The 20-year-old victim was walking with her three-month-old baby when the hooded shooter approached her and ‘fired a single shot into her head from a very close range,’ NYPD Commissioner Keechant Sewell told reporters.

Adams blamed the shooting on the ‘over-proliferation of guns’ and said that criminals have ‘no fear in using these guns on innocent New Yorkers.’

‘The over-saturation of guns, and dangerous people that repeatedly leave our criminal justice system to continue actions like this, it is what’s making the New York City Police Department and other law enforcement agencies…difficult to fight this issue,’ he added.

The area where the shooting occurred is an affluent and normally quiet neighborhood where violent street crime is less common than in many other parts of New York.

Across the street from the murder scene is the Samuel Seabury Playground, which was filled with children who witnessed the horrific shooting.

‘It doesn’t matter if you are on the Upper East Side or East New York, Brooklyn,’ Adams said.

In late June, President Joe Biden signed into law a legislation that marks some of the biggest changes to federal gun law in decades.

‘Lives will be saved,’ Biden said during the signing ceremony in the Roosevelt Room of the White House.

‘From Columbine to Sandy Hook to Charleston, Orlando, Las Vegas, Parkland, El Paso, Atlanta, Buffalo, Uvalde, and for the shootings that happen every day in the streets that are mass shootings, we don’t even hear about the number of people killed every day in the streets.

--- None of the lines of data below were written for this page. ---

(* ===== verification/Stdio.v ===== *)
(** * Formatted output

    Models [kernel/lib/stdio.c].  The state is the sequence of bytes given to
    [__l4_putchar].  A string is the list of its bytes without the final zero; [char] is
    unsigned.  The variable arguments are a list of 32-bit and 64-bit values; [strings] is
    the string at an address. *)

From S2P Require Import Prelude.

Abbreviation output := (list Z).

(** Characters. *)
Definition chr_nl : Z := 10.
Definition chr_cr : Z := 13.
Definition chr_space : Z := 32.
Definition chr_percent : Z := 37.
Definition chr_0 : Z := 48.
Definition chr_9 : Z := 57.

Definition putchar (c : Z) : M output unit := modify (fun o => o ++ [c mod 256]).

(** ** Strings *)

Fixpoint l4_puts (str : list Z) : M output unit :=
  match str with
  | [] => mret tt
  | c :: str => when (c =? chr_nl) (putchar chr_cr);; putchar c;; l4_puts str
  end.

(** [n] times [__l4_putchar(c)] *)
Fixpoint repeat_char (n : nat) (c : Z) : M output unit :=
  match n with
  | O => mret tt
  | S n => putchar c;; repeat_char n c
  end.

Fixpoint l4_puts_x (str : list Z) (width pad : Z) : M output unit :=
  match str with
  | [] => repeat_char (Z.to_nat width) pad
  | c :: str => when (c =? chr_nl) (putchar chr_cr);; putchar c;; l4_puts_x str (width - 1) pad
  end.

(** ** Numbers *)

Definition hexchars (x : Z) : Z := if x <? 10 then 48 + x else 97 + (x - 10).

(** The first loop of [__l4_put_hex]: the number of digits.  The shift by 32 of the last test
    gives 0 on this processor. *)
Fixpoint hex_width (fuel : nat) (val nwidth : Z) : Z :=
  match fuel with
  | O => nwidth
  | S fuel => if truth (Z.shiftr val (4 * nwidth)) && (nwidth <? 8) then hex_width fuel val (nwidth + 1) else nwidth
  end.

(** [for (i = 4 * (nwidth - 1); i >= 0; i -= 4) __l4_putchar(hexchars((val >> i) & 0xF));], the
    last [k] turns. *)
Fixpoint hex_digits (k : nat) (val : Z) : M output unit :=
  match k with
  | O => mret tt
  | S k => putchar (hexchars (Z.land (Z.shiftr val (4 * Z.of_nat k)) 15));; hex_digits k val
  end.

Definition l4_put_hex (val width pad : Z) : M output Z :=
  let nwidth := hex_width 9 val 0 in
  let nwidth := if nwidth =? 0 then 1 else nwidth in
  let width := if (width =? 0) && (width <? nwidth) then nwidth else width in
  repeat_char (Z.to_nat (width - nwidth)) pad;;
  hex_digits (Z.to_nat nwidth) val;;
  mret (Z.max 0 (width - nwidth) + nwidth).

(** The first loop of [__l4_put_dec]: the divisor and the number of digits. *)
Fixpoint dec_digits (fuel : nat) (val divisor digits : Z) : Z * Z :=
  match fuel with
  | O => (divisor, digits)
  | S fuel => if val / divisor >=? 10 then dec_digits fuel val (mul32 divisor 10) (digits + 1) else (divisor, digits)
  end.

(** [do { ... } while (divisor /= 10);] *)
Fixpoint put_digits (fuel : nat) (val divisor : Z) : M output unit :=
  match fuel with
  | O => fuel_out
  | S fuel =>
      putchar ((val / divisor) mod 10 + chr_0);;
      if truth (divisor / 10) then put_digits fuel val (divisor / 10) else mret tt
  end.

(** A 32-bit number has at most ten digits. *)
Definition l4_put_dec (val width pad : Z) : M output unit :=
  let '(divisor, digits) := dec_digits 10 val 1 1 in
  repeat_char (Z.to_nat (width - digits)) pad;;
  put_digits 10 val divisor.

(** ** [__l4_vprintf] *)

(** An argument of the call. *)
Inductive va_t := U32 (x : Z) | U64 (x : Z).

Record spec := mk_spec {
  mode : bool;
  width : Z;
  pad : Z;
  size : Z;
  va : list va_t;
}.

Section vprintf.
Variable strings : Z -> list Z.

Definition va_arg32 (va : list va_t) : M output (Z * list va_t) :=
  match va with U32 x :: va => mret (x, va) | _ => fault end.
Definition va_arg64 (va : list va_t) : M output (Z * list va_t) :=
  match va with U64 x :: va => mret (x, va) | _ => fault end.

(** [(size == 32) ? va_arg(va, uint32_t) : va_arg(va, uint64_t)], converted to the type of
    the parameter. *)
Definition va_number (s : spec) : M output (Z * list va_t) :=
  if size s =? 32 then va_arg32 (va s)
  else r ← va_arg64 (va s); mret (wrap32 r.1, r.2).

Their message to us was to just do something,’ the president said.

The city currently experiences 13.3 significant crimes for every 1,000 residents annually, according to the NYPD. Rapes, murders, and felony assaults account for 2.8 per 1,000 population of all violent crimes annually.

Anyone with information about the shooting is urged to contact NYPD detectives at 1-800-577-TIPS.